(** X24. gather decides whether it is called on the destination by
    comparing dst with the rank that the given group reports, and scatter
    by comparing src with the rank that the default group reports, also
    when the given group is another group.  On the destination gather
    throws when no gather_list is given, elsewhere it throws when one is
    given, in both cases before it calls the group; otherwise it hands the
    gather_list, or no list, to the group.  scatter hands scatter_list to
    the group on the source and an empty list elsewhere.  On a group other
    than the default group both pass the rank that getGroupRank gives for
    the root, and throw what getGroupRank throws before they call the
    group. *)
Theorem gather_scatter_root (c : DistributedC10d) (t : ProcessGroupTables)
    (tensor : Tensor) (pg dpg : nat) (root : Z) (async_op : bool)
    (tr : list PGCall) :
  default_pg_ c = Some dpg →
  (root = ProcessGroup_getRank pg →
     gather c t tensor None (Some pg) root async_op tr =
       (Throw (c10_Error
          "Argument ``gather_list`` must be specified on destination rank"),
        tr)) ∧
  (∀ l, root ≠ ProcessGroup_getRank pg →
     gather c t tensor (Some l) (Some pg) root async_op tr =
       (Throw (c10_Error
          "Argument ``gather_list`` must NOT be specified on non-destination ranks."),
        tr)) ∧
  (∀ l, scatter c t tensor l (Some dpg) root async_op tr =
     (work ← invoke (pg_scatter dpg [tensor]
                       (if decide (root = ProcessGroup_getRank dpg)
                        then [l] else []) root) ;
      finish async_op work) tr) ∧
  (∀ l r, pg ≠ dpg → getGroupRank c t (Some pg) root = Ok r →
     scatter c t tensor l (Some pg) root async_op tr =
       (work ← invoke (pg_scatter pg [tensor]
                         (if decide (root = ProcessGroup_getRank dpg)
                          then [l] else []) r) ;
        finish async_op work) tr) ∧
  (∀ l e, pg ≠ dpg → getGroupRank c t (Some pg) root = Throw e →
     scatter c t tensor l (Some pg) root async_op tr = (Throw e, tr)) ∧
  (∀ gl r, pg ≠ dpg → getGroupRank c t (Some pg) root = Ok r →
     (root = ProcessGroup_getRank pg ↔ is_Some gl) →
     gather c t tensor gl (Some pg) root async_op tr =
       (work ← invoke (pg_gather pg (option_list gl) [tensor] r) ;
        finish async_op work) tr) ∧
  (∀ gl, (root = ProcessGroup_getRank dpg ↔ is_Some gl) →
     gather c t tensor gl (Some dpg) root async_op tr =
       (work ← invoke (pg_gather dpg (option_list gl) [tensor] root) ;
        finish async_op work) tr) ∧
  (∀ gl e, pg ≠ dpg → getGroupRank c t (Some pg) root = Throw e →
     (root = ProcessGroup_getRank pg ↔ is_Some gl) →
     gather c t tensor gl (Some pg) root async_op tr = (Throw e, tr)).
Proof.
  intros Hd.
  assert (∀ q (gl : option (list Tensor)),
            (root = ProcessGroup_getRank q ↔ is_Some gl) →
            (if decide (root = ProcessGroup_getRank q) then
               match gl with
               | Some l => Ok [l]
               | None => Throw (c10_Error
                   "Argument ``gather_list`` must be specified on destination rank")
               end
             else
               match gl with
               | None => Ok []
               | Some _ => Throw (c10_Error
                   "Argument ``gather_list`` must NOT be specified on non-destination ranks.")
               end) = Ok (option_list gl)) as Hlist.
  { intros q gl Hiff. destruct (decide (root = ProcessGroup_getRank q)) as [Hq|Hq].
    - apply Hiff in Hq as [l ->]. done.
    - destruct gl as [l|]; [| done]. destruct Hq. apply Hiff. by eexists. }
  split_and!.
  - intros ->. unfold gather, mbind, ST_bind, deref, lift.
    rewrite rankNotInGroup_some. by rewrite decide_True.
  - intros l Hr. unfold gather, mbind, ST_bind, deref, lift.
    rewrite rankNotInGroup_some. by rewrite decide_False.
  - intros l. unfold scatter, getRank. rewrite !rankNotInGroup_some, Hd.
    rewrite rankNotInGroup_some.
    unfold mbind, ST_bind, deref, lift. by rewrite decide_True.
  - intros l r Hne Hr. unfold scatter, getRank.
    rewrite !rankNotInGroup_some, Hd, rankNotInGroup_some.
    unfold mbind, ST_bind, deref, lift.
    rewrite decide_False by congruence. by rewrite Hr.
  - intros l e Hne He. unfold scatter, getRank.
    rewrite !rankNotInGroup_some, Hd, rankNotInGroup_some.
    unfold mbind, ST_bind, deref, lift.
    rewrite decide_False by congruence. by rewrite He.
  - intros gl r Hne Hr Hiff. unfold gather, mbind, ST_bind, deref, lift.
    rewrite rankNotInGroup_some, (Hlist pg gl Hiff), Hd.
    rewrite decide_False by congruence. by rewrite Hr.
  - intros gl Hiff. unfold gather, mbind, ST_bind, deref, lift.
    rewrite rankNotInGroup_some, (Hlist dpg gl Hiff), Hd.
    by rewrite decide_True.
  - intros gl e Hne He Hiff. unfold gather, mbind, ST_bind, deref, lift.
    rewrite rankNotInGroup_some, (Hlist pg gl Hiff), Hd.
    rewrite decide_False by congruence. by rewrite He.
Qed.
________________________________________
What lines of the listing above hold "hands"? Copy all of them.

    given, in both cases before it calls the group; otherwise it hands the
    gather_list, or no list, to the group.  scatter hands scatter_list to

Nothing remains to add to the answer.